PRN No: 1801016190246

Business Economics
1. What factors are affecting the profitability of Toyota Australia? Which of these factors can the company
control to improve profitability? What strategy would you suggest to improve the profitability? (10
Marks)
ANSWER:
The various cost and demand side factors affect the profitability of Toyota Australia:

Competitive and Fragmented Market: While Toyota, Holden and Ford were seen to be the major players, the
Australian market, with its low-tariff barriers and highly open trading environment, also provided easy access to
imported cars, making the market one of the most competitive, while also highly fragmented.
 Small Scale of Operations: With Australia being a very small player in global automotive production, average
cost of production of vehicles was high, due to the consequent smaller scale of operations of the manufacturers
of components, which led to them supplying components to the company at a higher cost.
Currency: With the Australian dollar strengthening over USD, and Australia’s primary exports being to GCC
countries, and being committed in USD, the overall profitability of its exports, also declined.

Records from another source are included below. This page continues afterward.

(** * surgical-sim: segment detection and causal trajectory correction

    A shallow embedding of [lib/pathutils.py] ([_detect_segments],
    [normalize_time], [rate_segments], [trim_path] and the assertion of
    [display_path]), of [tests/pathplanning/path_correction.py]
    ([generate_gate_pos], [main]) and of the training loop of
    [lib/network.py] ([train_lt_network]).  What matplotlib, PyBrain and
    the console do is an input of the embedding: the events of the user,
    the fitness values of the trainer and the lines typed.

    The Python code works on numpy [float64] arrays.  The embedding is
    written once, over an interface [Scalar] of the scalar operations the code
    uses, and is read at two instances:
    - [float_scalar]: IEEE-754 binary64 (Rocq's primitive floats), the
      arithmetic the program runs on; division by zero yields an infinity or
      a NaN and raises nothing, as numpy does for [float64] operands;
    - [real_scalar]: the real numbers, the exact arithmetic in which the
      algebraic properties of the recurrence are stated.

    The module [surgicalsim.lib.constants] is not part of the sources; its
    values are the fields of the record [constants]. *)

From Stdlib Require Import List Arith Lia Bool ZArith Reals Lra Floats.
Import ListNotations.

Set Implicit Arguments.

(** ** Exceptions and results *)

(** The two exceptions the modelled code can raise: numpy's [IndexError]
    (an index out of bounds) and [ValueError] (shapes that do not broadcast,
    [cdist] on matrices of different widths, [argmin] of an empty array). *)
Inductive exn : Type :=
| IndexError
| ValueError.

Inductive result (A : Type) : Type :=
| Ok (a : A)
| Raise (e : exn).

Arguments Ok {A} a.
Arguments Raise {A} e.

Definition rbind {A B : Type} (r : result A) (k : A -> result B) : result B :=
  match r with
  | Ok a => k a
  | Raise e => Raise e
  end.

Declare Scope result_scope.
Delimit Scope result_scope with result.
Notation "x <- r ;; k" := (rbind r (fun x => k))
  (at level 61, r at next level, right associativity) : result_scope.

(** ** Scalars *)

(** The operations of a numpy [float64] scalar that the code uses.
    [flit n d] is the literal whose decimal notation denotes [n/d]. *)
Class Scalar (F : Type) : Type := {
  fzero : F;
  fadd : F -> F -> F;
  fsub : F -> F -> F;
  fmul : F -> F -> F;
  fdiv : F -> F -> F;
  fopp : F -> F;
  fsqrt : F -> F;
  fltb : F -> F -> bool;
  fleb : F -> F -> bool;
  fisnan : F -> bool;
  flit : Z -> Z -> F
}.

(** ** [surgicalsim.lib.constants] *)

(** Column layout of a path sample and the number of gates. *)
Record constants : Type := {
  G_TIME_IDX : nat;
  G_GATE_IDX : nat;
  G_NUM_GATE_DIMS : nat;
  G_NUM_GATES : nat;
  G_POS_IDX : nat;
  G_NUM_POS_DIMS : nat
}.
(** * A shallow embedding of the traffic-light FSM engine

    The engine is [StateMachine] of [src/fsm/StateMachine.ts] (the browser
    build in [public/js/main.js] has the same code), the timer behaviours
    are [RedLightState], [GreenLightState] and [YellowLightState] of
    [src/fsm/TrafficLightStates.ts], and the coordinator is
    [IntersectionController].  The controllers of a single light are
    [TrafficLightController] of [src/TrafficLightController.ts] and the
    one of the browser build.

    Modelling choices.
    - Objects live in a store: [string[]] arrays and [StateMachine]
      instances are allocated at addresses, so that aliasing of the history
      array can be stated.  Objects are never freed (allocation appends).
    - A method is a function [Heap -> Outcome A * Heap]: a thrown exception
      keeps the heap as it was at the [throw].
    - Closures ([onEnter], [onExit], [onUpdate], [guard], [action]) are
      values of abstract types, run by interpreters the engine is
      parametrised by; they may touch the whole heap, the machine included.
    - A state object's [name] and hooks are not reassigned once the
      object is registered (nothing in the repository does so), so a state
      is a value; what its hooks mutate (timers, logs) lives in the part
      of the heap outside the store.
    - [number] is a type with the operations the code uses on it,
      [Number]: a theorem stated for a [Number] holds however it is
      interpreted, and [double] interprets it by the IEEE 754 binary64
      numbers of the code, with their rounding, infinities and NaN.  The
      engine itself only passes [deltaTime] on.
    - [console.log] and the [debug] flag are left out, as no state
      depends on them. *)

From stdpp Require Import gmap strings list.
From Stdlib Require Import ZArith Lia.
From Stdlib Require Floats.
Lemma box_holds_curve :
  let d := new_derivative c in
  let Q := mmul2 (bernsteinCoeffs (N_ d)) (control_points_ d) in
  ((2 <= length (trimZeroes (col0 Q)))%nat ->
   complete_on realRoots (trimZeroes (col0 Q))) ->
  ((2 <= length (trimZeroes (col1 Q)))%nat ->
   complete_on realRoots (trimZeroes (col1 Q))) ->
  forall t, 0 <= t <= 1 ->
    in_box (box_of (fresh_extremes realRoots c)) (valueAt c t).
Proof.
  intros d Q Hcx Hcy t Ht.
  assert (Hne : fresh_extremes realRoots c <> []).
  { unfold fresh_extremes. intros E. apply app_eq_nil in E. destruct E.
    discriminate. }
  destruct (box_of_spec _ Hne) as [Hbox _].
  assert (Hkx : forall r,
             In r (filter in_unit_interval (column_roots realRoots (col0 Q))) ->
             In r (new_roots realRoots d)).
  { intros r Hr. rewrite new_roots_eq. apply in_or_app. now left. }
  assert (Hky : forall r,
             In r (filter in_unit_interval (column_roots realRoots (col1 Q))) ->
             In r (new_roots realRoots d)).
  { intros r Hr. rewrite new_roots_eq. apply in_or_app. now right. }
  destruct (extreme_above fst (col0 Q)
              (fun u => proj1 (derivative_columns u)) Hkx Hcx t Ht)
    as (e1 & He1 & L1).
  destruct (extreme_below fst (col0 Q)
              (fun u => proj1 (derivative_columns u)) Hkx Hcx t Ht)
    as (e2 & He2 & L2).
  destruct (extreme_above snd (col1 Q)
              (fun u => proj2 (derivative_columns u)) Hky Hcy t Ht)
    as (e3 & He3 & L3).
  destruct (extreme_below snd (col1 Q)
              (fun u => proj2 (derivative_columns u)) Hky Hcy t Ht)
    as (e4 & He4 & L4).
  pose proof (Hbox e1 He1) as [[_ B1] _].
  pose proof (Hbox e2 He2) as [[B2 _] _].
  pose proof (Hbox e3 He3) as [_ [_ B3]].
  pose proof (Hbox e4 He4) as [_ [B4 _]].
  unfold in_box. repeat split; lra.
Qed.
(** In the second branch [items] is the one-element tuple
    [(iter(...),)]: the loop runs over the tuple, so [item] is the
    iterator object, and [group_by_two(items)] iterates the tuple anew. *)
Definition extract_regular_field_before_group_or_group_prefixed_field
    (_group : string) (_result_prefix_len : Z) (name : string)
    (then_ : pyobj -> pyres V) (else_default : V) : string -> Eff V :=
  if negb (PyStr.startswith name (_group ++ ",")) then
    fun response =>
      let items :=
        takewhile (fun str => negb (String.eqb str _group))
          (iter (PyStr.split comma (PyStr.slice_from _result_prefix_len response))) in
      find_first_by_key name (group_by_two items) then_ else_default
  else
    let name := PyStr.slice_from (Z.of_nat (String.length _group) + 1) name in
    fun response =>
      let items : list pyobj :=
        [PIter (iter (PyStr.split comma
                        (PyStr.slice_from _result_prefix_len response)))] in
      match for_break (fun item => py_eq_str item _group) items with
      | None => ret else_default
      | Some _ => find_first_by_key name (group_by_two items) then_ else_default
      end.

End Extractors.

(** ** Dictionaries *)

(** A key type of a [dict]: its [==] decides equality. *)
Class PyKey (K : Type) := {
  key_eqb : K -> K -> bool;
  key_eqb_eq : forall a b : K, key_eqb a b = true <-> a = b
}.

#[global] Instance PyKey_string : PyKey string :=
  {| key_eqb := String.eqb; key_eqb_eq := String.eqb_eq |}.

Module PyDict.

(** A [dict] is the list of its items in insertion order; the keys of a
    well-formed [dict] are pairwise different. *)
Definition dict (K V : Type) : Type := list (K * V).

Definition keys {K V} (d : dict K V) : list K := map fst d.

(** [d.get(k)], [None] for a missing key. *)
Fixpoint getitem_opt {K V} `{PyKey K} (d : dict K V) (k : K) : option V :=
  match d with
  | [] => None
  | (k', v) :: d' => if key_eqb k' k then Some v else getitem_opt d' k
  end.

(** [d.get(k, default)] *)
Definition get {K V} `{PyKey K} (d : dict K V) (k : K) (default : V) : V :=
  match getitem_opt d k with
  | Some v => v
  | None => default
  end.

(** [d[k] = v]: a key that is present keeps its place, a new key goes to
    the end. *)
Fixpoint setitem {K V} `{PyKey K} (d : dict K V) (k : K) (v : V) : dict K V :=
  match d with
  | [] => [(k, v)]
  | (k', v') :: d' =>
      if key_eqb k' k then (k', v) :: d' else (k', v') :: setitem d' k v
  end.

(** [dest.update(src)] *)
Definition update {K V} `{PyKey K} (dest src : dict K V) : dict K V :=
  fold_left (fun d kv => setitem d (fst kv) (snd kv)) src dest.

End PyDict.

(** [l[n:]] on a list. *)
Definition list_slice_from {T} (n : Z) (l : list T) : list T :=
  let len := Z.of_nat (List.length l) in
  let start := if (n <? 0)%Z then Z.max (len + n) 0 else Z.min n len in
  skipn (Z.to_nat start) l.

(** ** The other functions of [_sdg_response_fields] *)

(** As for [strip_unit], the [then is identity] branch is the general
    branch at [then = identity].  Only a [str] can be sliced here. *)
Definition substr_from {V} (_n : Z) (then_ : pyobj -> pyres V)
    : pyobj -> pyres V :=
  fun _s =>
    match _s with
    | PStr s => then_ (PStr (PyStr.slice_from _n s))
    | _ => Raise (OtherException "TypeError")
    end.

The ways to improve the profitability can be accounted for Possible Courses of Action, and their consequences:

Australia’s low tariff barriers and highly open trading environment made the automotive market both highly
competitive and fragmented.
The global financial crises had reduced the demand for cars in developed economies owing to their slow recovery.
Small scale production and increasing average cost of production.
According to the study, Toyota can look for more open and trade friendly economies and focus on their exports
to increase their scale of production. It should look to target developing economies as its new
export’s market.
With demand and cost conditions in Australia being unfavorable to Toyota, at present, it can make one of two decisions,
each carrying their own consequences.
 Follow Ford and Holden, and exit the Market:
 Advantages: Might be monetarily profitable to the company to shift its manufacturing unit out of Australia –
in terms especially of avoiding the high export tariffs as per existing FTAs, being freer to export – possibly also
simultaneously shifting production to the currently in-demand smaller, fuel-efficient cars.
 Disadvantages: This would result in massive job loss – not only of direct employees of Toyota, but also along
the supply chain.
 Wait for the Situation to Become Favorable:
 Advantages: With both its main competitors having exited the market, Toyota’s market share is likely to
increase further over time, if particularly, it is able to scale up its production to meet this demand.
 Disadvantages: In the short-term, the company will continue to face the existing issues
Suggestions:
 If a shift can be made, to increase production, so as to increase economy of scale profitably, beginning possibly by
meeting at least the installed capacity of 150,000 cars per annum; along with possible negotiations with the
worker’s union, to help reduce total costs; and possible negotiations with the government to further reduce overall
cost of manufacturing, for instance, to reduce import duties on imported components, or, pushing for more
conducive FTAs etc., Toyota may make an attempt to continue in the Australian market.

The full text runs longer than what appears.